La historia del ex banquero –que, dicen, conserva hasta hoy gran parte del dinero que se robó– es una muestra de que en la sociedad argentina los delitos financieros no sólo no se condenan, sino que hasta se ven con buenos ojos. Para aquellos que no están de acuerdo con esta afirmación, basta mirar estas cifras: según un estudio realizado por el consultor en seguridad de productos financieros, Raúl Fiori, el 41% de los argentinos admite que cometería fraude financiero si no fuera descubierto por la Justicia. “La condena social al defraudador está ausente en muchas ocasiones. En nuestro país, existe la percepción de que los bancos ‘algo habrán hecho’, y eso hay que revertirlo”, indicó el experto. Según Fiori, que trabajó más de 20 años en el área de seguridad transaccional de algunas entidades financieras, como el Santander Río, entre las actividades que se entienden como fraude financiero se encuentran el robo de identidad o la falsificación de documentación –recibos de sueldo, facturas de servicios, etc-.– con el fin de obtener un crédito; la estafa con tarjeta de crédito y los delitos informáticos relacionados con las finanzas.
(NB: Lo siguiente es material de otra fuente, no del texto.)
(** * OpenShift Route generation from a Knative Ingress

    A shallow embedding of
    [serving/ingress/pkg/reconciler/ingress/resources/route.go]:
    [MakeRoutes], [makeRoute], [routeName] and [hashHost], together with
    the parts of the Go runtime they rely on ([strings.Split], the [%x],
    [%s] and [%v] verbs of [fmt.Sprintf], [crypto/sha256] and
    [time.Duration.Seconds]). *)

From Stdlib Require Import ZArith String Ascii List Lia SpecFloat.
From stdpp Require Import gmap strings list fin_maps.

Local Open Scope Z_scope.

(** ** Go strings

    A Go string is a sequence of bytes; [string] (a list of [ascii]) is
    used for it throughout. *)

Module GoString.

Definition bytes (s : string) : list Z :=
  map (fun c => Z.of_N (N_of_ascii c)) (list_ascii_of_string s).

(** [s[lo:hi]] for [0 <= lo <= hi <= len(s)]; the callers below only
    slice inside the string (see [hashHost_slice_in_range]). *)
Definition slice (s : string) (lo hi : nat) : string :=
  String.substring lo (hi - lo) s.

(** [strings.Split(s, sep)] for a one-byte separator: the substrings
    between the separators, [n + 1] of them when [sep] occurs [n]
    times; the empty string yields one empty substring. *)
Fixpoint Split1 (s : string) (sep : ascii) : list string :=
  match s with
  | EmptyString => [EmptyString]
  | String c rest =>
      if Ascii.eqb c sep then EmptyString :: Split1 rest sep
      else match Split1 rest sep with
           | [] => [String c EmptyString]
           | p :: ps => String c p :: ps
           end
  end.

Definition dot : ascii := "."%char.

End GoString.

(** ** The [%x] verb on byte sequences *)

Module Hex.

Definition digit (n : Z) : ascii :=
  match n with
  | 0 => "0" | 1 => "1" | 2 => "2" | 3 => "3"
  | 4 => "4" | 5 => "5" | 6 => "6" | 7 => "7"
  | 8 => "8" | 9 => "9" | 10 => "a" | 11 => "b"
  | 12 => "c" | 13 => "d" | 14 => "e" | _ => "f"
  end%char.

(** Lower-case, two characters per byte, most significant nibble
    first. *)
Fixpoint encode (bs : list Z) : string :=
  match bs with
  | [] => EmptyString
  | b :: rest =>
      String (digit (Z.shiftr b 4)) (String (digit (Z.land b 15)) (encode rest))
  end.

(** The characters [0-9a-f]. *)
Definition is_digit (c : ascii) : bool :=
  let n := Z.of_N (N_of_ascii c) in
  ((48 <=? n) && (n <=? 57)) || ((97 <=? n) && (n <=? 102)).

Fixpoint all_digits (s : string) : bool :=
  match s with
  | EmptyString => true
  | String c rest => is_digit c && all_digits rest
  end.

(** The characters [0-9]. *)
Definition is_decimal (c : ascii) : bool :=
  let n := Z.of_N (N_of_ascii c) in (48 <=? n) && (n <=? 57).

Fixpoint all_decimal (s : string) : bool :=
  match s with
  | EmptyString => true
  | String c rest => is_decimal c && all_decimal rest
  end.

(** Reading [%x] output back: the value of a digit, and the bytes of a
    string of digit pairs. *)
Definition value (c : ascii) : Z :=
  let n := Z.of_N (N_of_ascii c) in
  if (48 <=? n) && (n <=? 57) then n - 48 else n - 87.

Fixpoint decode (s : string) : list Z :=
  match s with
  | String hi (String lo rest) => (16 * value hi + value lo) :: decode rest
  | _ => []
  end.

End Hex.

(** ** SHA-256 (FIPS 180-4), as computed by [sha256.Sum256] *)

Module SHA256.

Definition wrap (x : Z) : Z := x mod 2 ^ 32.
Definition add (x y : Z) : Z := wrap (x + y).
Definition rotr (n x : Z) : Z :=
  Z.lor (Z.shiftr x n) (wrap (Z.shiftl x (32 - n))).
Definition shr (n x : Z) : Z := Z.shiftr x n.
Definition not32 (x : Z) : Z := Z.lxor x (2 ^ 32 - 1).

Definition Ch (x y z : Z) : Z :=
  Z.lxor (Z.land x y) (Z.land (not32 x) z).
Definition Maj (x y z : Z) : Z :=
  Z.lxor (Z.lxor (Z.land x y) (Z.land x z)) (Z.land y z).
Definition bsig0 (x : Z) : Z :=
  Z.lxor (Z.lxor (rotr 2 x) (rotr 13 x)) (rotr 22 x).
Definition bsig1 (x : Z) : Z :=
  Z.lxor (Z.lxor (rotr 6 x) (rotr 11 x)) (rotr 25 x).
Definition ssig0 (x : Z) : Z :=
  Z.lxor (Z.lxor (rotr 7 x) (rotr 18 x)) (shr 3 x).
Definition ssig1 (x : Z) : Z :=
  Z.lxor (Z.lxor (rotr 17 x) (rotr 19 x)) (shr 10 x).

(** The round constants are the first 32 bits of the fractional parts
    of the cube roots of the first 64 primes, the initial hash value
    those of the square roots of the first 8 primes. *)
Definition primes : list Z :=
  [ 2; 3; 5; 7; 11; 13; 17; 19; 23; 29; 31; 37; 41; 43; 47; 53;
    59; 61; 67; 71; 73; 79; 83; 89; 97; 101; 103; 107; 109; 113; 127; 131;
    137; 139; 149; 151; 157; 163; 167; 173; 179; 181; 191; 193; 197; 199;
    211; 223; 227; 229; 233; 239; 241; 251; 257; 263; 269; 271; 277; 281;
    283; 293; 307; 311 ].

(** The integer cube root below [2 ^ bits], one bit at a time. *)
Fixpoint cbrt_bits (bits : nat) (n r : Z) : Z :=
  match bits with
  | O => r
  | S b =>
      let r' := r + 2 ^ Z.of_nat b in
      cbrt_bits b n (if r' * r' * r' <=? n then r' else r)
  end.

Definition frac_cbrt (p : Z) : Z := wrap (cbrt_bits 36 (p * 2 ^ 96) 0).
Definition frac_sqrt (p : Z) : Z := wrap (Z.sqrt (p * 2 ^ 64)).

Definition K : list Z := Eval vm_compute in map frac_cbrt primes.

Record state := State {
  ha : Z; hb : Z; hc : Z; hd : Z; he : Z; hf : Z; hg : Z; hh : Z
}.

Definition H0 : state :=
  State (frac_sqrt 2) (frac_sqrt 3) (frac_sqrt 5) (frac_sqrt 7)
        (frac_sqrt 11) (frac_sqrt 13) (frac_sqrt 17) (frac_sqrt 19).

(** Padding: a [1] bit, zeros up to 56 modulo 64 bytes, then the
    message length in bits as a 64-bit big-endian integer. *)
Fixpoint be_bytes (n : nat) (x : Z) : list Z :=
  match n with
  | O => []
  | S k => (Z.shiftr x (8 * Z.of_nat k)) mod 256 :: be_bytes k x
  end.

Definition pad (msg : list Z) : list Z :=
  let l := Z.of_nat (length msg) in
  let zeros := Z.to_nat ((55 - l) mod 64) in
  msg ++ [128] ++ repeat 0 zeros ++ be_bytes 8 (8 * l).

Fixpoint be_words (n : nat) (bs : list Z) : list Z :=
  match n, bs with
  | S k, b0 :: b1 :: b2 :: b3 :: rest =>
      (Z.shiftl b0 24 + Z.shiftl b1 16 + Z.shiftl b2 8 + b3) :: be_words k rest
  | _, _ => []
  end.

(** The message schedule, kept most recent word first while it is
    extended from 16 to 64 words. *)
Fixpoint extend (n : nat) (r : list Z) : list Z :=
  match n with
  | O => r
  | S k =>
      let w := add (add (ssig1 (nth 1 r 0)) (nth 6 r 0))
                   (add (ssig0 (nth 14 r 0)) (nth 15 r 0)) in
      extend k (w :: r)
  end.

Definition schedule (block : list Z) : list Z :=
  rev (extend 48 (rev (be_words 16 block))).

Definition round (s : state) (kw : Z * Z) : state :=
  let t1 := add (add (add (hh s) (bsig1 (he s))) (Ch (he s) (hf s) (hg s)))
                (add (fst kw) (snd kw)) in
  let t2 := add (bsig0 (ha s)) (Maj (ha s) (hb s) (hc s)) in
  State (add t1 t2) (ha s) (hb s) (hc s) (add (hd s) t1) (he s) (hf s) (hg s).

Definition compress (h : state) (block : list Z) : state :=
  let s := fold_left round (combine K (schedule block)) h in
  State (add (ha h) (ha s)) (add (hb h) (hb s)) (add (hc h) (hc s))
        (add (hd h) (hd s)) (add (he h) (he s)) (add (hf h) (hf s))
        (add (hg h) (hg s)) (add (hh h) (hh s)).

Fixpoint blocks (n : nat) (h : state) (bs : list Z) : state :=
  match n with
  | O => h
  | S k => blocks k (compress h (firstn 64 bs)) (skipn 64 bs)
  end.

Definition word_bytes (x : Z) : list Z :=
  [ (Z.shiftr x 24) mod 256; (Z.shiftr x 16) mod 256;
    (Z.shiftr x 8) mod 256; x mod 256 ].

Definition state_bytes (s : state) : list Z :=
  word_bytes (ha s) ++ word_bytes (hb s) ++ word_bytes (hc s) ++
  word_bytes (hd s) ++ word_bytes (he s) ++ word_bytes (hf s) ++
  word_bytes (hg s) ++ word_bytes (hh s).

(** [sha256.Sum256(data)]: the 32-byte digest. *)
Definition Sum256 (data : list Z) : list Z :=
  let p := pad data in
  state_bytes (blocks (length p / 64)%nat H0 p).

End SHA256.

(** ** Numbers under the [%v] verb *)

Module Fmt.

(** Decimal digits of a non-negative integer, most significant first;
    [fuel] bounds the number of digits. *)
Fixpoint digits_aux (fuel : nat) (n : Z) (acc : list Z) : list Z :=
  match fuel with
  | O => acc
  | S k => if n <? 10 then n :: acc else digits_aux k (n / 10) (n mod 10 :: acc)
  end.

Definition digits (n : Z) : list Z :=
  digits_aux (S (Z.to_nat (Z.log2 n))) n [].

Definition digit_char (d : Z) : ascii := ascii_of_N (Z.to_N (48 + d)).

Definition digits_string (ds : list Z) : string :=
  string_of_list_ascii (map digit_char ds).

(** [%v] (that is [%d]) of an integer. *)
Definition int (n : Z) : string :=
  if n <? 0 then "-" +:+ digits_string (digits (- n))
  else digits_string (digits n).

(** A decimal number [0.d1 d2 ... dn * 10 ^ dp], as [strconv] keeps
    it. *)
Record decimal := Decimal { dd : list Z; dp : Z }.

Definition nd (d : decimal) : Z := Z.of_nat (length (dd d)).

Fixpoint strip_zeros_rev (r : list Z) : list Z :=
  match r with
  | 0 :: rest => strip_zeros_rev rest
  | _ => r
  end.

Definition trim (ds : list Z) : list Z := rev (strip_zeros_rev (rev ds)).

Definition mantbits : Z := 52.
Definition minexp : Z := -1074.

(** The position of the leading digit of [x / den], for [0 < x]:
    [10 ^ k <= x / den < 10 ^ (k + 1)]. *)
Fixpoint below_one (fuel : nat) (den x k : Z) : Z :=
  match fuel with
  | O => k
  | S f => if den <=? x then k else below_one f den (10 * x) (k - 1)
  end.

Definition leading (den x : Z) : Z :=
  if den <=? x then Z.of_nat (length (digits (x / den))) - 1
  else below_one (S (Z.to_nat (Z.log2 den))) den x 0.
En la Argentina, las pérdidas de los bancos por este tipo de actividades llegaron a los $600 millones sólo en 2007. “No son delitos extraños, ni poco frecuentes”, indicó Fiori. Por estos días, está en todos los diarios el caso del ingeniero electrónico de 29 años, que duplicaba tarjetas de débito tras robar datos de los clientes a través de un dispositivo especial que colocaba en los cajeros automáticos. “Todos estamos expuestos a este tipo de delitos. Hace un tiempo, con la usurpación de identidad teníamos el prejuicio de que los usurpados eran siempre personas que no estaban bancarizadas, que vivían lejos de los centros urbanos y que tenían entre 30 y 40 años, pero esto no es así”, dijo Fiori. De hecho, un estudio que realizó el profesional junto con María del Rosario Bruera, de la empresa Equifax-Veraz, sobre 27.700 casos de fraude durante el período 1998-2008, y sobre los bancos que conforman el Top Ten, muestra que casi el 63% de las víctimas de fraude están bancarizadas. Además, el 80% de ellos calificaba para obtener un crédito. Geográficamente, el 78% de las personas vive en Buenos Aires y áreas suburbanas. “No son tampoco personas de alto poder adquisitivo. Los 27.700 casos de estudio suman $229 millones, lo cual arroja un promedio de $8.262 por caso”, dijo Fiori, quien presentó este estudio en el Congreso de Tarjetas de Crédito que anualmente realizan Card Club y la Asociación de Marketing Bancario de la Argentina (AMBA). Las personas a las que se les usurpa la identidad, van desde los 20 a los 80 años. Es decir, que hasta los jubilados están expuestos a la falsificación de información personal. “Incluso conozco la historia de un abogado que se encargaba de reclutar ancianos en geriátricos, les daba documentos falsos y los mandaba a cobrar la jubilación de un tercero”, contó Fiori.

En cuanto al perfil de los defraudadores, el informe indica que el 29% no tiene antecedentes de consultas por crédito, mientras que un 70% sí los tiene. En tanto, el 46% de los defraudadores es de sexo masculino, el 37% femenino, y un 13% son sociedades. “Estos individuos son consistentes en su accionar. El riesgo podría ser menor si las entidades se comunicaran y se pasaran entre sí la información de fraudes”, indicó el experto. “De hecho, se podrían ahorrar hasta $128 millones anuales con una mejor prevención de estos delitos”, agregó.

Otra gran preocupación es el fraude informático, que crece a pasos agigantados en las entidades financieras locales. De hecho, en la Argentina una encuesta mostró recientemente que dos de cada diez empresas han sido víctimas de delitos como el phishing, una modalidad de estafa por correo electrónico, con el fin de robar datos financieros.